MPPReasoner: Injecting Chemical Reasoning into Multimodal Large Models to Reshape the Paradigm of Molecular Property Prediction

In the fields of drug discovery and materials science, molecular property prediction is a key link in accelerating R&D processes. Traditional machine learning methods rely on large amounts of labeled data, while general-purpose large language models lack professional chemical reasoning capabilities. MPPReasoner is built on Qwen2.5-VL-7B-Instruct, systematically integrating chemical reasoning into multimodal large models through a two-stage training framework, and has shown exceptional performance on multiple benchmark datasets, opening up a new technical path for molecular property prediction.

Accurate prediction of molecular properties is a core requirement in drug discovery and materials science R&D. Traditional machine learning relies on large amounts of labeled data, and general-purpose large language models lack professional chemical reasoning capabilities, making it difficult to effectively correlate molecular structure and property relationships—thus the MPPReasoner project was born.

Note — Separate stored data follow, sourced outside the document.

(** * Quizem: the essay grading engine and the quiz aggregator

    A shallow embedding of [essaygrader.py] and [grader.py].

    - Python values that travel through dictionaries ([Dict[str, Any]], the
      JSON returned by the model) are the inductive [pyval]; a dictionary is
      an association list in insertion order.
    - A Python [float] is an IEEE-754 binary64 number, embedded with the
      executable specification [SpecFloat] (precision 53, emax 1024).
    - A raising computation returns [inl e]; the outcome of the calls that
      leave the process (embeddings, generation) and the JSON decoder are
      gathered in the record [world].
    - Text is ASCII: [str.lower], [str.strip] and the regular expression
      classes are embedded for the ASCII range. *)

From Stdlib Require Import ZArith List Bool Ascii String Lia.
From Stdlib Require Import Floats.SpecFloat.
Import ListNotations.

Open Scope string_scope.
Open Scope Z_scope.

(* ===================================================================== *)
(** * Python values, exceptions and the error monad                       *)
(* ===================================================================== *)

#[local] Unset Elimination Schemes.

Inductive pyval : Type :=
| PNone
| PBool (b : bool)
| PInt (z : Z)
| PFloat (f : spec_float)
| PStr (s : string)
| PList (l : list pyval)
| PDict (kvs : list (string * pyval)).

#[local] Set Elimination Schemes.

(** Exceptions. [Raised n m] is an exception whose [type(e).__name__] is [n]
    and whose [str(e)] is [m]: the ones the source raises itself and the ones
    that escape the transport layer.  The other constructors are raised by
    builtins on the value they carry; CPython words their message. *)
Inductive pyexn : Type :=
| Raised (type_name message : string)
| AttributeError (v : pyval) (attr : string)
| TypeError (v : pyval)
| ValueErrorOf (v : pyval)
| OverflowError
| ZeroDivisionError.


Definition result (A : Type) : Type := (pyexn + A)%type.

Definition ret {A} (a : A) : result A := inr a.
Definition raise {A} (e : pyexn) : result A := inl e.

Definition bind {A B} (m : result A) (k : A -> result B) : result B :=
  match m with
  | inl e => inl e
  | inr a => k a
  end.

Notation "'let*' x ':=' m 'in' k" := (bind m (fun x => k))
  (at level 10, x pattern, m at level 100, k at level 200).

(** [try: m except Exception: d] *)
Definition try_default {A} (m : result A) (d : A) : A :=
  match m with
  | inl _ => d
  | inr a => a
  end.

Definition returns {A} (m : result A) : bool :=
  match m with
  | inl _ => false
  | inr _ => true
  end.

(* ===================================================================== *)
(** * Text                                                                *)
(* ===================================================================== *)

Module Text.

Definition code (c : ascii) : N := N_of_ascii c.

Definition between (lo hi : N) (c : ascii) : bool :=
  (N.leb lo (code c) && N.leb (code c) hi)%bool.

Definition is_lower (c : ascii) : bool := between 97 122 c.
Definition is_upper (c : ascii) : bool := between 65 90 c.
Definition is_digit (c : ascii) : bool := between 48 57 c.

(** [str.isspace] on the ASCII range: TAB, LF, VT, FF, CR, FS, GS, RS, US
    and the space. *)
Definition is_space (c : ascii) : bool :=
  (between 9 13 c || between 28 32 c)%bool.

(** The class [[a-z0-9]] of the tokenizer. *)
Definition is_tok_char (c : ascii) : bool := (is_lower c || is_digit c)%bool.

(** The class [\w]. *)
Definition is_word_char (c : ascii) : bool :=
  (is_lower c || is_upper c || is_digit c || N.eqb (code c) 95)%bool.

Definition newline : ascii := ascii_of_N 10.
Definition is_newline (c : ascii) : bool := N.eqb (code c) 10.
Definition is_dot (c : ascii) : bool := N.eqb (code c) 46.

Definition lower_char (c : ascii) : ascii :=
  if is_upper c then ascii_of_N (code c + 32) else c.

Fixpoint lower (s : string) : string :=
  match s with
  | EmptyString => EmptyString
  | String c s' => String (lower_char c) (lower s')
  end.

Fixpoint lstrip (s : string) : string :=
  match s with
  | EmptyString => EmptyString
  | String c s' => if is_space c then lstrip s' else s
  end.

Fixpoint rstrip (s : string) : string :=
  match s with
  | EmptyString => EmptyString
  | String c s' =>
      match rstrip s' with
      | EmptyString => if is_space c then EmptyString else String c EmptyString
      | r => String c r
      end
  end.

Definition strip (s : string) : string := rstrip (lstrip s).

Definition is_empty (s : string) : bool :=
  match s with
  | EmptyString => true
  | String _ _ => false
  end.

Definition snoc (s : string) (c : ascii) : string := s ++ String c EmptyString.

Definition head (s : string) : option ascii :=
  match s with
  | EmptyString => None
  | String c _ => Some c
  end.

Fixpoint last (prev : option ascii) (s : string) : option ascii :=
  match s with
  | EmptyString => prev
  | String c s' => last (Some c) s'
  end.

(** [strip_prefix t s] is [Some rest] when [s = t ++ rest]. *)
Fixpoint strip_prefix (t s : string) : option string :=
  match t with
  | EmptyString => Some s
  | String a t' =>
      match s with
      | EmptyString => None
      | String b s' => if Ascii.eqb a b then strip_prefix t' s' else None
      end
  end.

Fixpoint take (n : nat) (s : string) : string :=
  match n, s with
  | S n', String c s' => String c (take n' s')
  | _, _ => EmptyString
  end.

Fixpoint drop (n : nat) (s : string) : string :=
  match n, s with
  | S n', String _ s' => drop n' s'
  | _, _ => s
  end.

(** [" ".join(l)] *)
Fixpoint join_space (l : list string) : string :=
  match l with
  | [] => EmptyString
  | [s] => s
  | s :: l' => s ++ " " ++ join_space l'
  end.

End Text.

(* ===================================================================== *)
(** * Regular expressions of the source                                   *)
(* ===================================================================== *)

Module Re.
Import Text.

(** [re.split(r"[^a-z0-9]+", s)]: the pieces between the maximal runs of
    separator characters, the empty pieces at both ends included.
    [piece] is the piece being read and [in_sep] says that the previous
    character was a separator. *)
Fixpoint split_from (piece : string) (in_sep : bool) (s : string) : list string :=
  match s with
  | EmptyString => [piece]
  | String c s' =>
      if is_tok_char c then split_from (snoc piece c) false s'
      else if in_sep then split_from piece true s'
      else piece :: split_from EmptyString true s'
  end.

Definition split_non_alnum (s : string) : list string :=
  split_from EmptyString false s.

(** [\b] between a character and its successor; an end of the text counts
    as a non-word character. *)
Definition is_word (c : option ascii) : bool :=
  match c with
  | None => false
  | Some a => is_word_char a
  end.

Definition boundary (before after : option ascii) : bool :=
  xorb (is_word before) (is_word after).

(** [\bT\b] matched at the current position: [prev] is the character before
    it and [s] the text from it. The rest after the match is returned. *)
Definition word_here (t : string) (prev : option ascii) (s : string) : option string :=
  if boundary prev (head s) then
    match strip_prefix t s with
    | Some rest => if boundary (last prev t) (head rest) then Some rest else None
    | None => None
    end
  else None.

(** [re.search(rf"\b{t}\b", s)] as a truth value: the positions are tried
    from left to right, the end of the text included. *)
Fixpoint word_search_from (t : string) (prev : option ascii) (s : string) : bool :=
  match word_here t prev s with
  | Some _ => true
  | None =>
      match s with
      | EmptyString => false
      | String c s' => word_search_from t (Some c) s'
      end
  end.

Definition word_search (t s : string) : bool := word_search_from t None s.

(** [.+?\.] at the start of [s]: one character other than a newline, then
    as few as possible, then a dot. Returns the matched text. *)
Fixpoint lazy_to_dot (s : string) : option string :=
  match s with
  | EmptyString => None
  | String c s' =>
      if is_dot c then Some (String c EmptyString)
      else if is_newline c then None
      else match lazy_to_dot s' with
           | Some m => Some (String c m)
           | None => None
           end
  end.

Definition some_then_dot (s : string) : option string :=
  match s with
  | EmptyString => None
  | String c s' =>
      if is_newline c then None
      else match lazy_to_dot s' with
           | Some m => Some (String c m)
           | None => None
           end
  end.

(** The number of leading characters [.] can match, at most [limit]. *)
Fixpoint dot_run (limit : nat) (s : string) : nat :=
  match limit, s with
  | S l, String c s' => if is_newline c then O else S (dot_run l s')
  | _, _ => O
  end.

(** [\bT\b.+?\.] after a prefix of [k] characters taken by [.{0,40}]. *)
Definition snippet_after (t : string) (prev : option ascii) (s : string) (k : nat)
  : option string :=
  let pre := take k s in
  match word_here t (last prev pre) (drop k s) with
  | Some rest =>
      match some_then_dot rest with
      | Some tail => Some (pre ++ t ++ tail)
      | None => None
      end
  | None => None
  end.

(** The greedy [.{0,40}]: the longest prefix first, then shorter ones. *)
Fixpoint snippet_greedy (t : string) (prev : option ascii) (s : string) (k : nat)
  : option string :=
  match snippet_after t prev s k with
  | Some m => Some m
  | None =>
      match k with
      | O => None
      | S k' => snippet_greedy t prev s k'
      end
  end.

Definition snippet_here (t : string) (prev : option ascii) (s : string) : option string :=
  snippet_greedy t prev s (dot_run 40 s).

(** [re.search(rf"(.{{0,40}}\b{t}\b.+?\.)", s)], the text of group 0. *)
Fixpoint snippet_search_from (t : string) (prev : option ascii) (s : string)
  : option string :=
  match snippet_here t prev s with
  | Some m => Some m
  | None =>
      match s with
      | EmptyString => None
      | String c s' => snippet_search_from t (Some c) s'
      end
  end.

Definition snippet_search (t s : string) : option string :=
  snippet_search_from t None s.

End Re.

(* ===================================================================== *)
(** * Numbers: [int] and binary64 [float]                                 *)
(* ===================================================================== *)

Module Num.

Definition prec : Z := 53.
Definition emax : Z := 1024.

Definition float : Type := spec_float.

Definition fzero : float := S754_zero false.
(** [0.5] *)
Definition fhalf : float := S754_finite false 4503599627370496 (-53).
(** [100.0] *)
Definition fhundred : float := S754_finite false 7036874417766400 (-46).

Definition fadd : float -> float -> float := SFadd prec emax.
Definition fmul : float -> float -> float := SFmul prec emax.
Definition fdiv_raw : float -> float -> float := SFdiv prec emax.

Definition is_nan (f : float) : bool :=
  match f with
  | S754_nan => true
  | _ => false
  end.

Definition is_inf (f : float) : bool :=
  match f with
  | S754_infinity _ => true
  | _ => false
  end.

Definition is_finite (f : float) : bool :=
  match f with
  | S754_zero _ | S754_finite _ _ _ => true
  | _ => false
  end.

(** [float(z)] for an [int]: the nearest binary64 number, ties to even;
    [OverflowError] when it is out of range. *)
Definition float_of_int (z : Z) : result float :=
  let f := binary_normalize prec emax z 0 false in
  if is_inf f then raise OverflowError else ret f.

(** The value of a finite float is [signed_mantissa f * 2 ^ exponent f]. *)
Definition signed_mantissa (f : float) : Z :=
  match f with
  | S754_finite s m _ => cond_Zopp s (Zpos m)
  | _ => 0
  end.

Definition exponent (f : float) : Z :=
  match f with
  | S754_finite _ _ e => e
  | _ => 0
  end.

(** Python compares a [float] with an [int] exactly. *)
Definition compare_float_int (f : float) (z : Z) : option comparison :=
  match f with
  | S754_nan => None
  | S754_infinity s => Some (if s then Lt else Gt)
  | S754_zero _ => Some (Z.compare 0 z)
  | S754_finite _ _ e =>
      if 0 <=? e then Some (Z.compare (signed_mantissa f * 2 ^ e) z)
      else Some (Z.compare (signed_mantissa f) (z * 2 ^ (- e)))
  end.

(** Round half to even of [n / d], for [0 < d]. *)
Definition round_half_even_div (n d : Z) : Z :=
  let q := n / d in
  let r := n mod d in
  match Z.compare (2 * r) d with
  | Lt => q
  | Gt => q + 1
  | Eq => if Z.even q then q else q + 1
  end.

(** [round(f)] for a [float]: the nearest [int], ties to even. *)
Definition round_float (f : float) : result Z :=
  match f with
  | S754_nan => raise (Raised "ValueError" "cannot convert float NaN to integer")
  | S754_infinity _ => raise OverflowError
  | S754_zero _ => ret 0
  | S754_finite _ _ e =>
      if 0 <=? e then ret (signed_mantissa f * 2 ^ e)
      else ret (round_half_even_div (signed_mantissa f) (2 ^ (- e)))
  end.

The core innovation of MPPReasoner lies in its multimodal input processing and reasoning enhancement design. The model simultaneously receives SMILES strings (serialized chemical information) and 2D molecular images (spatial structural relationships) to understand molecular characteristics from multiple dimensions; based on the Qwen2.5-VL-7B-Instruct base model, it introduces few-shot examples with Tanimoto similarity retrieval to improve prediction accuracy and interpretability.

MPPReasoner adopts a two-stage training approach: 1. Supervised Fine-Tuning (SFT): Trained with 16,000 carefully selected reasoning trajectories to enable the model to learn step-by-step analysis like a chemical expert; 2. Reinforcement Learning (RLPGR framework): A three-layer reward structure (basic layer: answer correctness and format; reasoning layer: logical consistency and comparative analysis; chemical layer: application of chemical principles and structural analysis) to ensure professionalism and rigor.

The project built an evaluation system with 8 datasets (4 in-domain: BACE, BBBP, SIDER, HIV; 4 out-of-domain: Bioavailability, CYP2C9_V, CYP2D6_V, AMES) to test accuracy, generalization, and robustness. Using the ROC-AUC metric, preliminary results show: BACE reaches 0.9090, BBBP reaches 0.7436, and the reasoning process can be verified by experts, enhancing the credibility of the results.

MPPReasoner has a wide range of application scenarios: in drug discovery, screening candidate compounds for blood-brain barrier penetration, toxicity, etc.; in materials science, predicting bioavailability and metabolic stability, which can shorten R&D cycles and reduce costs. Deployment requires 8 NVIDIA A100 80GB GPUs (minimum 4), and at least 100GB of storage, reflecting the resource challenges of large models in scientific computing.

Current limitations: It mainly handles 2D molecular representations, with insufficient prediction of 3D conformational properties; training data comes from public datasets, so prediction accuracy for rare/novel molecules may decrease. Future directions: Integrate 3D structural information, develop lightweight models to reduce deployment costs, expand training data to cover a wider chemical space, and realize closed-loop optimization of prediction-experiment-feedback.

MPPReasoner is a significant progress in the intersection of AI and chemistry. By injecting chemical reasoning capabilities, it improves prediction accuracy and provides interpretable and verifiable methods. With the popularization of computing resources and algorithm optimization, such technologies are expected to accelerate the scientific discovery process in drug discovery and materials science.